Question on a proof's review:
Proof by contradiction:
Suppose $a$ is not an integer. Then $a=p/q$ where $p$ and $q$ are coprime, $q$ is not 0, and $q$ is not 1.
Then $a^2 = p^2/q^2$.
This is as far as I've gotten, my t.a. says I'm on the right track, I just need help reasoning why my conclusion leads to a contradiction.
Please help.
Hint $\ \ (p/q)^2 \in\Bbb Z\,\Rightarrow\, \color{}q\mid \color{#c00}p\cdot\color{#0a0}p\overset{\large (q,\color{#c00}p)=1}{\underset{\large \rm Euclid}\Rightarrow} q\mid\color{#0a0}p\,\Rightarrow\, \color{}p/q\in\Bbb Z\ \ $ QED
Hint Let $m$ be a prime number dividing $q$. Then $m|q^2|p^2$ thus $m|p$. Do you see the contradiction?
Here is the complete proof:
As $q \neq 1$ there exists a prime number $m$ dividing $q$.
Then, as $m|q$ we have $m|q \cdot q=q^2$.
As $p^2=a^2q^2$ and $a^2$ is integer, we have $q^2|p^2$.
Therefore $m|q^2$ and $q^2|p^2$. This implies $m|p^2$.
Since $m$ is prime and $m|p \cdot p$ then $m|p$.

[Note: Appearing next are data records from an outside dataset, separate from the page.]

(** X11. The health route does not sweep: it leaves the store as it is
    and counts every entry in it, so its count is never below the count
    a recency query reports from the same store; asked after the query,
    it reports the query's count. *)
Theorem get_health_counts `{!Builtins}
    (now : Z) (limit : JValue) (c : Connector) (tokens : list Token) :
  ∃ h h',
    get_health c tokens = (Some h, tokens)
    ∧ health_tokenCount h = length tokens
    ∧ (get_health c (run (get_pulse_tokens now limit c) tokens)).1 = Some h'
    ∧ (health_tokenCount h' ≤ health_tokenCount h)%nat
    ∧ ∀ p, (get_pulse_tokens now limit c tokens).1 = Some p →
        (resp_count p ≤ health_tokenCount h)%nat
        ∧ health_tokenCount h' = resp_count p
        ∧ health_wsConnected h = resp_wsConnected p.
Proof.
  eexists _, _. split; [reflexivity|]. split; [reflexivity|].
  split; [reflexivity|]. cbn [health_tokenCount health_wsConnected].
  rewrite get_pulse_tokens_store.
  assert (Hle : (length (cleanupOldTokens now tokens) ≤ length tokens)%nat)
    by (unfold cleanupOldTokens; apply length_filter).
  split; [done|]. intros p Hp.
  destruct (ToString limit) as [s|] eqn:Hs.
  - rewrite (get_pulse_tokens_run now limit c tokens s Hs) in Hp.
    injection Hp as <-. by repeat split.
  - by rewrite get_pulse_tokens_throws in Hp.
Qed.

Lemma get_health_counts_witness :
  ∃ h p,
    (@get_health sample_connector [sample_token]).1 = Some h
    ∧ (@get_pulse_tokens no_conversion MAX_AGE_MS JUndefined sample_connector
         [sample_token]).1 = Some p
    ∧ (resp_count p ≤ health_tokenCount h)%nat.
Proof.
  destruct (@get_health_counts no_conversion MAX_AGE_MS JUndefined sample_connector
              [sample_token]) as (h & h' & Hh & _ & _ & _ & Hp).
  exists h. eexists. rewrite Hh. split; [reflexivity|]. split; [reflexivity|].
  apply Hp. reflexivity.
Defined.

(** ** The connection, event by event *)

Lemma conn_step_ok (ev : ConnEvent) (c : Connector) :
  conn_ok c →
  conn_ok (conn_step ev c).1 ∧ Forall effect_ok (conn_step ev c).2.
Proof.
  unfold conn_ok, effect_ok, MAX_RECONNECT_ATTEMPTS. intros Hc.
  destruct ev; cbn [conn_step].
  - unfold on_open. cbn [fst snd reconnectAttempts]. split; [lia|].
    destruct (ws c); [apply Forall_cons; split; [by left | constructor] | constructor].
  - unfold on_close, MAX_RECONNECT_ATTEMPTS.
    destruct (Z.ltb_spec (reconnectAttempts c) 10); cbn [fst snd reconnectAttempts];
      (split; [lia|]);
      [apply Forall_cons; split; [by right | constructor] | constructor].
  - cbn. split; [done | constructor].
  - cbn. split; [done | constructor].
Qed.

Lemma conn_run_ok (evs : list ConnEvent) (c : Connector) :
  conn_ok c → conn_ok (conn_run evs c).1 ∧ Forall effect_ok (conn_run evs c).2.
Proof.
  revert c. induction evs as [|ev evs IH]; intros c Hc; [by split|].
  cbn [conn_run].
  destruct (conn_step_ok ev c Hc) as (Hc1 & Hfx).
  destruct (conn_step ev c) as [c1 fx]. cbn [fst snd] in *.
  destruct (IH c1 Hc1) as [Hc2 Hfx'].
  destruct (conn_run evs c1) as [c2 fx']. cbn [fst snd] in *.
  split; [done | by apply Forall_app].
Qed.

Lemma conn_run_snoc (evs : list ConnEvent) (ev : ConnEvent) (c : Connector) :
  (conn_run (evs ++ [ev]) c).1 = (conn_step ev (conn_run evs c).1).1.
Proof.
  revert c. induction evs as [|e evs IH]; intros c.
  - cbn. by destruct (conn_step ev c).
  - cbn [conn_run app]. destruct (conn_step e c) as [c1 fx].
    specialize (IH c1). destruct (conn_run (evs ++ [ev]) c1).
    destruct (conn_run evs c1). exact IH.
Qed.

Lemma conn_run_connected (evs : list ConnEvent) (c : Connector) :
  wsConnected c = false →
  wsConnected (conn_run evs c).1 = true →
  ∃ before after, evs = before ++ Opened :: after ∧ Forall (λ ev, ev = Errored) after.
Proof.
  intros Hc. induction evs as [|ev evs IH] using rev_ind; [cbn; congruence|].
  rewrite conn_run_snoc. destruct ev; cbn [conn_step].
  - intros _. exists evs, []. by split.
  - unfold on_close. by destruct (_ <? _).
  - cbn. intros Hconn. destruct (IH Hconn) as (before & after & -> & Hafter).
    exists before, (after ++ [Errored]). split; [by rewrite <- app_assoc|].
    apply Forall_app. split; [done | by constructor].
  - discriminate.
Qed.

(** X12. Whatever the socket and the timer do, in whatever order, from
    the start of the server: the retry counter stays between 0 and 10,
    the handlers only ever send the subscription or set a timer of
    5000 ms, and the connector reports itself connected only when an
    [open] has been followed by nothing but [error] events. *)
Theorem conn_run_invariant (evs : list ConnEvent) :
  let out := conn_run evs initial_connector in
  0 <= reconnectAttempts out.1 <= 10
  ∧ Forall (λ fx, fx = Send "subscribeNewToken" ∨ fx = SetTimeout 5000) out.2
  ∧ (wsConnected out.1 = true →
     ∃ before after, evs = before ++ Opened :: after ∧ Forall (λ ev, ev = Errored) after).
Proof.
  intros out. subst out.
  destruct (conn_run_ok evs initial_connector) as [Hc Hfx];
    [unfold conn_ok, MAX_RECONNECT_ATTEMPTS; simpl; lia|].
  split; [exact Hc|]. split; [exact Hfx|].
  by apply conn_run_connected.
Qed.

Lemma conn_run_invariant_witness :
  ∃ before after,
    [TimerFired; Opened; Errored] = before ++ Opened :: after
    ∧ Forall (λ ev, ev = Errored) after.
Proof.
  destruct (conn_run_invariant [TimerFired; Opened; Errored]) as (_ & _ & Hconn).
  apply Hconn. reflexivity.
Defined.

(** X13. An [open] gives the whole budget back: whatever happened
    before it, the [n] closes that follow it schedule [min n 10]
    reconnections; and a close always leaves the connector reporting
    itself disconnected. *)
Theorem on_open_restores_budget (c : Connector) (n : nat) :
  (closes n (on_open c).1).2 = replicate (n `min` 10) (SetTimeout 5000)
  ∧ wsConnected (on_close c).1 = false.
Proof.
  split.
  - rewrite closes_effects by (unfold MAX_RECONNECT_ATTEMPTS; cbn; lia). done.
  - unfold on_close. by destruct (_ <? _).
Qed.

(** ** Lookups, patches and upserts together *)

(** X14. The second revision stores the entry of an accepted message
    before it writes its log line, and starts the lookup of the
    metadata URL after it: the lookup is started only when the log line
    completes, that is when [symbol] converts to a string and [mint] is
    a string, or an array whose first 8 elements convert. When the log
    line throws the entry is stored all the same but no lookup is
    started. *)
Theorem on_message_lookup_started `{!Builtins}
    (iso : string) (now : Z) (r : nat) (fs : list (string * JValue))
    (tokens : list Token) (u : string) (l : JValue) (token : Token) :
  assoc "txType" fs = JStr "create" →
  truthy (assoc "mint" fs) = true →
  assoc "uri" fs = JStr u → u ≠ "" →
  pump_logo (assoc "mint" fs) = Some l →
  feed_entry iso now fs l = Some token →
  ∃ url,
    uri_locator (JStr u) = JStr url
    ∧ on_message_lookup iso now (Parsed (JObj r fs)) tokens
      = (Some (if logs token then Some (url, token) else None),
         addToken token tokens).
Proof.
  intros Htx Hmint Hu Hne Hl Htoken.
  rewrite (on_message_lookup_entry iso now r fs tokens l token) by eauto. rewrite Hu.
  assert (Ht : truthy (JStr u) = true).
  { simpl. by destruct (String.eqb_spec u ""). }
  unfold uri_locator. rewrite Ht.
  destruct (startsWith u "ipfs://"); [by eexists|].
  destruct (startsWith u "http"); by eexists.
Qed.

Lemma on_message_lookup_started_witness :
  ∃ token,
    @on_message_lookup no_conversion "t" 1
      (Parsed (JObj 0 [("txType", JStr "create"); ("mint", JBool true);
                       ("uri", JStr "http://m")])) []
    = (Some None, [token]).
Proof.
  destruct (@on_message_lookup_started no_conversion "t" 1 0
              [("txType", JStr "create"); ("mint", JBool true); ("uri", JStr "http://m")]
              [] "http://m" _ _ eq_refl eq_refl eq_refl ltac:(discriminate)
              eq_refl eq_refl)
    as (url & _ & Hrun).
  eexists. exact Hrun.
Defined.

Lemma patchImage_head (id imageUrl : JValue) (x : Token) (l : list Token) :
  strict_eq (address x) id →
  patchImage id imageUrl (x :: l) = set_logo imageUrl x :: l.
Proof. intros Hid. rewrite patchImage_cons. by rewrite decide_True. Qed.

(** X15. Of two patches under one id the second wins: the store is the
    one the second patch alone would leave. *)
Theorem patchImage_last_wins (id a b : JValue) (tokens : list Token) :
  patchImage id b (patchImage id a tokens) = patchImage id b tokens.
Proof.
  induction tokens as [|x l IH]; [done|].
  rewrite (patchImage_cons id a). case_decide as Hid.
  - rewrite !patchImage_head by done. done.
  - rewrite !patchImage_cons. rewrite !decide_False by done. by rewrite IH.
Qed.

(** X16. Patching the image of an entry that has just been upserted
    gives the store that upserting the patched entry would have given:
    the patch finds the entry at the front. The id must be equal to
    itself, which every id but [NaN] is. *)
Theorem patchImage_after_addToken (e : Token) (imageUrl : JValue) (tokens : list Token) :
  strict_eq (address e) (address e) →
  patchImage (address e) imageUrl (addToken e tokens)
  = addToken (set_logo imageUrl e) tokens.
Proof.
  intros Hid. rewrite !addToken_cons. by rewrite patchImage_head.
Qed.

Lemma patchImage_after_addToken_witness :
  patchImage (JStr "ABC") (JStr "img") (addToken sample_token [])
  = addToken (set_logo (JStr "img") sample_token) [].
Proof. apply (patchImage_after_addToken sample_token (JStr "img") []). exact I. Defined.

Lemma limit_pos (p : option Z) :
  (∀ k, p = Some k → 0 <= k) →
  1 <= Z.min (match p with Some k => if k =? 0 then 50 else k | None => 50 end) 100.
Proof.
  intros Hk. destruct p as [k|]; [|lia].
  specialize (Hk k eq_refl). destruct (Z.eqb_spec k 0); lia.
Qed.

(** X17. An entry the feed handler stores is the first entry of every
    recency query made less than [MAX_AGE_MS] after it was fetched, as
    long as no other upsert came in between and the limit converts to a
    string that does not read as a negative integer. *)
Theorem ingested_entry_is_served `{!Builtins}
    (iso : string) (now q : Z) (r : nat) (fs : list (string * JValue))
    (limit : JValue) (c : Connector) (tokens : list Token)
    (t : Token) (s : string) :
  assoc "txType" fs = JStr "create" →
  truthy (assoc "mint" fs) = true →
  (truthy (assoc "uri" fs) = false ∨ ∃ s, assoc "uri" fs = JStr s) →
  feed_entry iso now fs (uri_locator (assoc "uri" fs)) = Some t →
  q - MAX_AGE_MS < now →
  ToString limit = Some s →
  (∀ k, parseInt s = Some k → 0 <= k) →
  ∃ resp,
    (get_pulse_tokens q limit c
       (run (on_message iso now (Parsed (JObj r fs))) tokens)).1 = Some resp
    ∧ head (resp_tokens resp) = Some t.
Proof.
  intros Htx Hmint Huri Ht Hfresh Hs Hk.
  rewrite (on_message_entry iso now r fs tokens t) by done. rewrite addToken_cons.
  rewrite (get_pulse_tokens_run q limit c _ s Hs).
  eexists. split; [reflexivity|]. cbn [resp_tokens].
  pose proof (limit_pos (parseInt s) Hk) as Hq.
  rewrite slice0_nonneg by lia.
  unfold cleanupOldTokens. rewrite filter_cons_True.
  - destruct (Z.to_nat _) as [|n] eqn:Hn; [lia|]. done.
  - apply feed_entry_Some in Ht as (cap & progress & _ & _ & ->). exact Hfresh.
Qed.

This proves that $m|p$. As $m|q$, this contradicts the fact that $p,q$ are relatively prime.
P.S. If you want a constructive proof, the same idea can be combined with the Fundamental Theorem of Arithmetic to prove that if $q^2|p^2$ then $q|p$.
Exactly as above you can first prove that all primes dividing $q$ must also divide $p$, and then you can prove that their power in $q$ is smaller than their power in $p$. I preferred the contradiction proof since it is much shorter.